Nothing but the data itself, reproduced exactly, is the expected answer.

Data to examine.
##########

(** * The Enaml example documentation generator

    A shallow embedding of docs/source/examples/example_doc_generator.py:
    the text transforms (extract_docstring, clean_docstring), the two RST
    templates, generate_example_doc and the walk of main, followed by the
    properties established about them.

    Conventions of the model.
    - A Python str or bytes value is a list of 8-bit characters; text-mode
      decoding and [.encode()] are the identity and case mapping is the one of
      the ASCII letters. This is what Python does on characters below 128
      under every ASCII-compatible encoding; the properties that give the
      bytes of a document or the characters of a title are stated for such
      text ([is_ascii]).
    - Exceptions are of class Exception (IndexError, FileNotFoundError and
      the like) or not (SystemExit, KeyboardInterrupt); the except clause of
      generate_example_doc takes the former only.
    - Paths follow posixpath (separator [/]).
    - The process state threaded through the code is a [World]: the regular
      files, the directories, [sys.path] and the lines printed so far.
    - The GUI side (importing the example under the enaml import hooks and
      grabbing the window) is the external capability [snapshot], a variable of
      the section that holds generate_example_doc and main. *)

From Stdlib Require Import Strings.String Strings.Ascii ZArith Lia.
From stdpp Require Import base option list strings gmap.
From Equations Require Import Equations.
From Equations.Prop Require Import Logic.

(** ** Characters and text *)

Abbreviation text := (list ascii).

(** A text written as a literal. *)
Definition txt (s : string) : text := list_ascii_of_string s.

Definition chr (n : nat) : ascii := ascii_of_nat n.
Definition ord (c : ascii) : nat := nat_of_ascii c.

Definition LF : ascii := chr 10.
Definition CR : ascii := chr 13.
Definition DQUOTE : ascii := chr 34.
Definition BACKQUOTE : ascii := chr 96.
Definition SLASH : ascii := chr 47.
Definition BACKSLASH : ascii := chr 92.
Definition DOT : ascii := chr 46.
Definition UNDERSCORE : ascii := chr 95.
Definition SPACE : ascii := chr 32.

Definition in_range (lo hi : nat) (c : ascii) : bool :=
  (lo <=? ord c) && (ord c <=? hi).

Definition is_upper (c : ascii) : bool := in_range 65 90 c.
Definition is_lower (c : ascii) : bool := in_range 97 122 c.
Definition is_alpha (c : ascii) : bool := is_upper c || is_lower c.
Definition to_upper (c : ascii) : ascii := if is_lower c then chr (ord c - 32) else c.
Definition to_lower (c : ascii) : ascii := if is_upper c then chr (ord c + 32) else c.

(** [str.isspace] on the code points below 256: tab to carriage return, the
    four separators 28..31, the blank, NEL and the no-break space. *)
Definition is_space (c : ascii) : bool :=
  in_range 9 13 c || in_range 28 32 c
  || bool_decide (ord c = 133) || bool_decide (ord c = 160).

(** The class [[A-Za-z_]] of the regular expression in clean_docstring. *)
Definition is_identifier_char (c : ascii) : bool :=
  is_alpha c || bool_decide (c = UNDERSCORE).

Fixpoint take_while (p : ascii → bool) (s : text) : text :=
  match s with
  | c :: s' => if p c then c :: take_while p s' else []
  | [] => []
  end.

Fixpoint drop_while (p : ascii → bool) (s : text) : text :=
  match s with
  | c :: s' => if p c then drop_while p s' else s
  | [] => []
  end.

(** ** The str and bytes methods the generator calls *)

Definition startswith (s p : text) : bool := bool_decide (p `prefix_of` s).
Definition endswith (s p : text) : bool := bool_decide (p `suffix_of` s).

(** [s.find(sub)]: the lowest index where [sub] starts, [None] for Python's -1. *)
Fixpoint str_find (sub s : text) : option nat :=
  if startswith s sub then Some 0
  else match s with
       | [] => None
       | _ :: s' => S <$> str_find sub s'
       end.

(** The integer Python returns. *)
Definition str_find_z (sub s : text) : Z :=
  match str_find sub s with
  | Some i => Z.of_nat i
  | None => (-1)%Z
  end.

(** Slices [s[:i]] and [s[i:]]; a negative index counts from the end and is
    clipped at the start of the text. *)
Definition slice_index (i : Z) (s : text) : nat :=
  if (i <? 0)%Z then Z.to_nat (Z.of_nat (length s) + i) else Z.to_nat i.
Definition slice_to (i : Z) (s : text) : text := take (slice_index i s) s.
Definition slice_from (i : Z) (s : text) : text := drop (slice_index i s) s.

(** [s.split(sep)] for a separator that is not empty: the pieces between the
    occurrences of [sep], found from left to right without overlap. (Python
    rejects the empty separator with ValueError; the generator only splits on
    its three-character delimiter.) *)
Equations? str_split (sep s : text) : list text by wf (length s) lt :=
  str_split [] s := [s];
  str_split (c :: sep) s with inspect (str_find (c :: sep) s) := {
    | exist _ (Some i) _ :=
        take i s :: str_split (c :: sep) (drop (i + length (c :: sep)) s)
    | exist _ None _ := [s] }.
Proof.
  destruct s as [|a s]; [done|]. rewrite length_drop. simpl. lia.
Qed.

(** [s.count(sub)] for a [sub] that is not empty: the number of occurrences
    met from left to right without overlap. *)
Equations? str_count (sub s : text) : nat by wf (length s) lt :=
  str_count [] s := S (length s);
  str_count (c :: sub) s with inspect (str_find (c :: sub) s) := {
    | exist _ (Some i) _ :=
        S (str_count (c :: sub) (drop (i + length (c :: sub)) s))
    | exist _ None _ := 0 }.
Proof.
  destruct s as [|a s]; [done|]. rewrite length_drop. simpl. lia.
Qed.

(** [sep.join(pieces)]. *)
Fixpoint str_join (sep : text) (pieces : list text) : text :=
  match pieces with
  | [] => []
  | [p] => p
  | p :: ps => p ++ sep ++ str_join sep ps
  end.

##########

Response area.
(** * The Enaml example documentation generator

    A shallow embedding of docs/source/examples/example_doc_generator.py:
    the text transforms (extract_docstring, clean_docstring), the two RST
    templates, generate_example_doc and the walk of main, followed by the
    properties established about them.

    Conventions of the model.
    - A Python str or bytes value is a list of 8-bit characters; text-mode
      decoding and [.encode()] are the identity and case mapping is the one of
      the ASCII letters. This is what Python does on characters below 128
      under every ASCII-compatible encoding; the properties that give the
      bytes of a document or the characters of a title are stated for such
      text ([is_ascii]).
    - Exceptions are of class Exception (IndexError, FileNotFoundError and
      the like) or not (SystemExit, KeyboardInterrupt); the except clause of
      generate_example_doc takes the former only.
    - Paths follow posixpath (separator [/]).
    - The process state threaded through the code is a [World]: the regular
      files, the directories, [sys.path] and the lines printed so far.
    - The GUI side (importing the example under the enaml import hooks and
      grabbing the window) is the external capability [snapshot], a variable of
      the section that holds generate_example_doc and main. *)

From Stdlib Require Import Strings.String Strings.Ascii ZArith Lia.
From stdpp Require Import base option list strings gmap.
From Equations Require Import Equations.
From Equations.Prop Require Import Logic.

(** ** Characters and text *)

Abbreviation text := (list ascii).

(** A text written as a literal. *)
Definition txt (s : string) : text := list_ascii_of_string s.

Definition chr (n : nat) : ascii := ascii_of_nat n.
Definition ord (c : ascii) : nat := nat_of_ascii c.

Definition LF : ascii := chr 10.
Definition CR : ascii := chr 13.
Definition DQUOTE : ascii := chr 34.
Definition BACKQUOTE : ascii := chr 96.
Definition SLASH : ascii := chr 47.
Definition BACKSLASH : ascii := chr 92.
Definition DOT : ascii := chr 46.
Definition UNDERSCORE : ascii := chr 95.
Definition SPACE : ascii := chr 32.

Definition in_range (lo hi : nat) (c : ascii) : bool :=
  (lo <=? ord c) && (ord c <=? hi).

Definition is_upper (c : ascii) : bool := in_range 65 90 c.
Definition is_lower (c : ascii) : bool := in_range 97 122 c.
Definition is_alpha (c : ascii) : bool := is_upper c || is_lower c.
Definition to_upper (c : ascii) : ascii := if is_lower c then chr (ord c - 32) else c.
Definition to_lower (c : ascii) : ascii := if is_upper c then chr (ord c + 32) else c.

(** [str.isspace] on the code points below 256: tab to carriage return, the
    four separators 28..31, the blank, NEL and the no-break space. *)
Definition is_space (c : ascii) : bool :=
  in_range 9 13 c || in_range 28 32 c
  || bool_decide (ord c = 133) || bool_decide (ord c = 160).

(** The class [[A-Za-z_]] of the regular expression in clean_docstring. *)
Definition is_identifier_char (c : ascii) : bool :=
  is_alpha c || bool_decide (c = UNDERSCORE).

Fixpoint take_while (p : ascii → bool) (s : text) : text :=
  match s with
  | c :: s' => if p c then c :: take_while p s' else []
  | [] => []
  end.

Fixpoint drop_while (p : ascii → bool) (s : text) : text :=
  match s with
  | c :: s' => if p c then drop_while p s' else s
  | [] => []
  end.

(** ** The str and bytes methods the generator calls *)

Definition startswith (s p : text) : bool := bool_decide (p `prefix_of` s).
Definition endswith (s p : text) : bool := bool_decide (p `suffix_of` s).

(** [s.find(sub)]: the lowest index where [sub] starts, [None] for Python's -1. *)
Fixpoint str_find (sub s : text) : option nat :=
  if startswith s sub then Some 0
  else match s with
       | [] => None
       | _ :: s' => S <$> str_find sub s'
       end.

(** The integer Python returns. *)
Definition str_find_z (sub s : text) : Z :=
  match str_find sub s with
  | Some i => Z.of_nat i
  | None => (-1)%Z
  end.

(** Slices [s[:i]] and [s[i:]]; a negative index counts from the end and is
    clipped at the start of the text. *)
Definition slice_index (i : Z) (s : text) : nat :=
  if (i <? 0)%Z then Z.to_nat (Z.of_nat (length s) + i) else Z.to_nat i.
Definition slice_to (i : Z) (s : text) : text := take (slice_index i s) s.
Definition slice_from (i : Z) (s : text) : text := drop (slice_index i s) s.

(** [s.split(sep)] for a separator that is not empty: the pieces between the
    occurrences of [sep], found from left to right without overlap. (Python
    rejects the empty separator with ValueError; the generator only splits on
    its three-character delimiter.) *)
Equations? str_split (sep s : text) : list text by wf (length s) lt :=
  str_split [] s := [s];
  str_split (c :: sep) s with inspect (str_find (c :: sep) s) := {
    | exist _ (Some i) _ :=
        take i s :: str_split (c :: sep) (drop (i + length (c :: sep)) s)
    | exist _ None _ := [s] }.
Proof.
  destruct s as [|a s]; [done|]. rewrite length_drop. simpl. lia.
Qed.

(** [s.count(sub)] for a [sub] that is not empty: the number of occurrences
    met from left to right without overlap. *)
Equations? str_count (sub s : text) : nat by wf (length s) lt :=
  str_count [] s := S (length s);
  str_count (c :: sub) s with inspect (str_find (c :: sub) s) := {
    | exist _ (Some i) _ :=
        S (str_count (c :: sub) (drop (i + length (c :: sub)) s))
    | exist _ None _ := 0 }.
Proof.
  destruct s as [|a s]; [done|]. rewrite length_drop. simpl. lia.
Qed.

(** [sep.join(pieces)]. *)
Fixpoint str_join (sep : text) (pieces : list text) : text :=
  match pieces with
  | [] => []
  | [p] => p
  | p :: ps => p ++ sep ++ str_join sep ps
  end.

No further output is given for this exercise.